SUPPLIED INFORMATION:
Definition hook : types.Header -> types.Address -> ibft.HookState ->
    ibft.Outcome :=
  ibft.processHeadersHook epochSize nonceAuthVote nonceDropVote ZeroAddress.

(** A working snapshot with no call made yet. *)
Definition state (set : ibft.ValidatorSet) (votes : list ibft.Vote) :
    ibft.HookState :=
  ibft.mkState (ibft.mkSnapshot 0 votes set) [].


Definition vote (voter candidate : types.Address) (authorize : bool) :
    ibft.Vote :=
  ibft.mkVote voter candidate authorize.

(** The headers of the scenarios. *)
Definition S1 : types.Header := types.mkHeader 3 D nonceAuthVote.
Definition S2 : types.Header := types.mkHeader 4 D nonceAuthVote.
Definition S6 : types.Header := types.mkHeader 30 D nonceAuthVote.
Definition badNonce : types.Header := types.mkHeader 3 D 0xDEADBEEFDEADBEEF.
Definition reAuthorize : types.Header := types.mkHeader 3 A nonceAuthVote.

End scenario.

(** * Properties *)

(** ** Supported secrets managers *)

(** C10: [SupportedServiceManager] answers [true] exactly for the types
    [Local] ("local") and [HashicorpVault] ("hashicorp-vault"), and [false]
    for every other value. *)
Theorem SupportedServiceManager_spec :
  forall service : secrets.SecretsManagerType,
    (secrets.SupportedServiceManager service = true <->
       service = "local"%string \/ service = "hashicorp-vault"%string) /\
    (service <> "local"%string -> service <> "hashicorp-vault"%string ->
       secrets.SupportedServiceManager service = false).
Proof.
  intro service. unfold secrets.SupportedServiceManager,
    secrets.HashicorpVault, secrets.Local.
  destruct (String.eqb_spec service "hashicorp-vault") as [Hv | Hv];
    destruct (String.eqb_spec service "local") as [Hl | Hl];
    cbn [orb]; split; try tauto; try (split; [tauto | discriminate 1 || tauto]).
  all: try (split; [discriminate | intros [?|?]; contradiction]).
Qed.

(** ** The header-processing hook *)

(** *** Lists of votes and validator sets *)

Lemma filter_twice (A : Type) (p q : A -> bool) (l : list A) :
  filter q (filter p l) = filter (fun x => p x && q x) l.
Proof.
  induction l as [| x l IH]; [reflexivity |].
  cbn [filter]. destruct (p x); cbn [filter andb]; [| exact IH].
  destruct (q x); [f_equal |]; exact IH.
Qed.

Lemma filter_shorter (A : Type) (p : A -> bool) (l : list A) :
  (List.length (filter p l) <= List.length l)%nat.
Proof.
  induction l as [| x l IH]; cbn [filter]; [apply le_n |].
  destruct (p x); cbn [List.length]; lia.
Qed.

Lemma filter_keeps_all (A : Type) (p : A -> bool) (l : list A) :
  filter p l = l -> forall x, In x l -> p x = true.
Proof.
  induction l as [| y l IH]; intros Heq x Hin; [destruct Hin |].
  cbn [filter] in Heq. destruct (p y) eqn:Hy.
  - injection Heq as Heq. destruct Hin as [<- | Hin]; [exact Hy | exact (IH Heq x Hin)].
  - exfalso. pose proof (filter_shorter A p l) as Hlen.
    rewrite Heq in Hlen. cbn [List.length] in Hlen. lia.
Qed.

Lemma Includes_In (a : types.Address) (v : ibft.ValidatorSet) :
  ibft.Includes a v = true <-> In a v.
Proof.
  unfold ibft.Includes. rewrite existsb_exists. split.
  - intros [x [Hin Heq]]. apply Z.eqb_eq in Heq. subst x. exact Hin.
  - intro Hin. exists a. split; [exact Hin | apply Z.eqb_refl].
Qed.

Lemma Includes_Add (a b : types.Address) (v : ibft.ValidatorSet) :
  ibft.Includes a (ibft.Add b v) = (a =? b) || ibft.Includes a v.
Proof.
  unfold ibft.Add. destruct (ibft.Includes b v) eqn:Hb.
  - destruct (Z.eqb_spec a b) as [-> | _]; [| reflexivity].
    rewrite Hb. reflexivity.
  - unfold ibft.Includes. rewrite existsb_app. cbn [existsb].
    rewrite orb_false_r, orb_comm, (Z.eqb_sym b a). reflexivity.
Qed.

BRIEF: From the records above, extract exactly and only the lines that begin at the line with "(** A working" and stop after the line with "ibft.mkState (ibft.mkSnapshot 0".

YOUR RESPONSE:
(** A working snapshot with no call made yet. *)
Definition state (set : ibft.ValidatorSet) (votes : list ibft.Vote) :
    ibft.HookState :=
  ibft.mkState (ibft.mkSnapshot 0 votes set) [].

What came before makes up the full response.